Theodore Dalrymple wields his scalpel in a new book

Sorry, we missed this one – another acerbic book by the British doctor and writer Theodore Dalrymple, False Positive: A Year of Error, Omission, and Political Correctness in the New England Journal of Medicine.

Dalrymple is a stylish writer with scalpel-sharp wit. In this short book, he reviews the NEJM during 2017, with a chapter devoted to each weekly issue. The NEJM, along with The Lancet, he observes, is “the most important and influential general medical journal in the world”.

His aim is to alert readers to what he describes as the NEJM’s “sickly self-righteousness” and “to attune readers to the ambiguities of medical research that are so often taken to provide unequivocal answers even to questions that are inescapably ethical in nature.”

Dalrymple finds innumerable examples of conflicts of interest, political correctness, errors of reasoning, and euphemism which – so he claims – undermine the journal’s credibility.
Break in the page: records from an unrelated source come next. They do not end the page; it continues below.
(** [requestEntityLockGroupTransition], called by the handler of the message
    [cur] or from outside; [pre] is the error, if any, of looking the entity up
    and of beginning its transition. *)
Definition requestTransition s (cur : option nat) (id : Z) (pre : errs) (cont : option (string * list Z))
    (adm : option dispatchError) : NestMgr * errs :=
  match pre with
  | _ :: _ => (s, pre)
  | [] =>
      match (match cont with
             | None => Ok (s, None)
             | Some (handler, params) => '(s, ct) ← bindContinuation s cur handler params; Ok (s, Some ct)
             end) with
      | Err e => (s, e)
      | Ok (s, ct) =>
          let p := length (ns_transitions s) in
          let s := withTransitions s (ns_transitions s ++ [mkTransition id 0 ct]) in
          (sendMsg s (transitionMsg id p) adm, [])
      end
  end.

(** [completeGroupTransitionContinuation] *)
Definition completeContinuation s (p : option nat) (err : errs) : NestMgr :=
  match err with [] => s | _ => let '(s, c) := takeChan s p in answer s c (AnyError err) end.

(** [dispatchGroupTransitionContinuation] *)
Definition dispatchContinuation (reg : Registry) s (p : option nat) (adm : option dispatchError) : NestMgr :=
  match pointerOf s p with
  | None => s
  | Some (_, r) =>
      match gt_Continuation r with
      | None => s
      | Some ct =>
          match ct_RetChan ct with
          | None => s
          | Some c =>
              if String.eqb (ct_Handler ct) "" then loseRequest s p LossNoHandler
              else
                let m := withTargets (GenMsg MsgTypeSingle) (gt_EntityID r) [] [] in
                let m := mkMsg (Some c) (ct_Handler ct) (rq_Tid m) (rq_Tids m) (rq_GroupTIds m) (ct_Params ct) 0
                           (rq_Type m) false false true 0 None in
                sendMsg (takeChan s p).1 (checkRemoteIds reg m [gt_EntityID r]) adm
          end
      end
  end.

(** How the body of [groupTransitionDispatch] goes: an error, a lock that is
    busy (perhaps after the deadline), the move, or a panic. *)
Inductive transitionOutcome : Type :=
| TransitionFails (err : nestError)
| TransitionBusy (expired : bool)
| TransitionMoves
| TransitionPanics (err : nestError).

(** [retryGroupTransition] *)
Definition retryTransition s (p : nat) (r : transitionRequest) (expired : bool) (adm : option dispatchError)
    : NestMgr * errs :=
  let r := mkTransition (gt_EntityID r) (gt_Attempts r + 1) (gt_Continuation r) in
  let s := withTransitions s (<[p := r]> (ns_transitions s)) in
  if (entityGroupTransitionRetryMax <=? gt_Attempts r) || expired then (s, [ErrLockTimeout])
  else (delaySendMsg s (transitionMsg (gt_EntityID r) p) adm, [ErrEntityGroupTransitionScheduled]).

(** [groupTransitionDispatch] with its deferred function. *)
Definition groupTransitionDispatch (reg : Registry) s (p : option nat) (out : transitionOutcome)
    (adm : option dispatchError) : NestMgr * errs :=
  match pointerOf s p with
  | None => (s, admissionError ErrNestStopped)
  | Some (q, r) =>
      match out with
      | TransitionFails err => (completeContinuation s p [err], [err])
      | TransitionBusy expired =>
          let '(s, err) := retryTransition s q r expired adm in
          (if errorsIs err ErrEntityGroupTransitionScheduled then s else completeContinuation s p err, err)
      | TransitionMoves => (dispatchContinuation reg s p adm, [])
      | TransitionPanics err => (loseRequest s p LossPanic, [err])
      end
  end.

(** ** Schedules *)

(** What can happen next.  [adm] is the answer of the dispatcher to the message
    that the step sends, if it sends one. *)
Inductive nestEvent : Type :=
| EvStart (getterSet : bool)
| EvFence (cause : Z)
| EvShutdown
| EvStopDelayed
| EvWorkerClosed (k : nat)
| EvRequest (who : caller) (name : string) (t : target) (params : list Z) (opts : list SendOpt)
    (adm : option dispatchError)
| EvDispatch (who : caller) (name : string) (t : target) (params : list Z) (opts : list SendOpt)
    (adm : option dispatchError)
| EvBroadcast (who : caller) (name : string) (ids params : list Z) (opts : list SendOpt)
    (adms : list (option dispatchError))
| EvTake (k : nat)
| EvDue (k : nat) (adm : option dispatchError)
| EvTransition (cur : option nat) (id : Z) (pre : errs) (cont : option (string * list Z)) (adm : option dispatchError)
| EvEnd (i : nat) (canceled : option Z) (ret : any) (err : errs) (adm : option dispatchError)
| EvEndTransition (i : nat) (out : transitionOutcome) (adm : option dispatchError)
| EvReceive (c : nat)
| EvGiveUp (c : nat) (context : option Z).

Section Steps.
Context (reg : Registry) (groupFunc : option (Z -> Z)) (workerNum : Z).

(** [Request] and its kin: a new channel, and a caller that waits or returns. *)
Definition request s (who : caller) name t params opts adm : NestMgr :=
  let c := ns_next s in
  match clientMessage reg (lf_fenceErr (ns_life s)) (Running s) who name t params opts (Some c) with
  | Err e => s
  | Ok m =>
      match adm with
      | Some e =>
          withClients s (<[c := Some (Err (normalizeAdmissionError (admissionError e)))]> (ns_clients s)) (S c)
            (ns_refused s ++ [c])
      | None => NestMgr_admit (withClients s (<[c := None]> (ns_clients s)) (S c) (ns_refused s)) m opts
      end
  end.

Definition dispatch s (who : caller) name t params opts (adm : option dispatchError) : NestMgr :=
  match clientMessage reg (lf_fenceErr (ns_life s)) (Running s) who name t params opts None, adm with
  | Ok m, None => NestMgr_admit s m opts
  | _, _ => s
  end.

(** The batches of a broadcast up to the first that is refused. *)
Fixpoint admitAll s (ms : list Msg) (opts : list SendOpt) (adms : list (option dispatchError)) : NestMgr :=
  match ms, adms with
  | m :: ms, None :: adms => admitAll (NestMgr_admit s m opts) ms opts adms
  | _, _ => s
  end.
If, he writes, the “most influential medical journal in the world is careless, dishonest and corrupt, it would be reasonable to conclude that most lesser clinical medical journals in circulation today are likewise careless, dishonest, and corrupt.”

Dalrymple has always been controversial – indeed, he appears to revel in controversy. But as Toni Saad notes in his review in The New Bioethics: “while many will disagree with individual opinions of Dalrymple’s, his project of challenging intellectual complacency in all its forms is admirable.”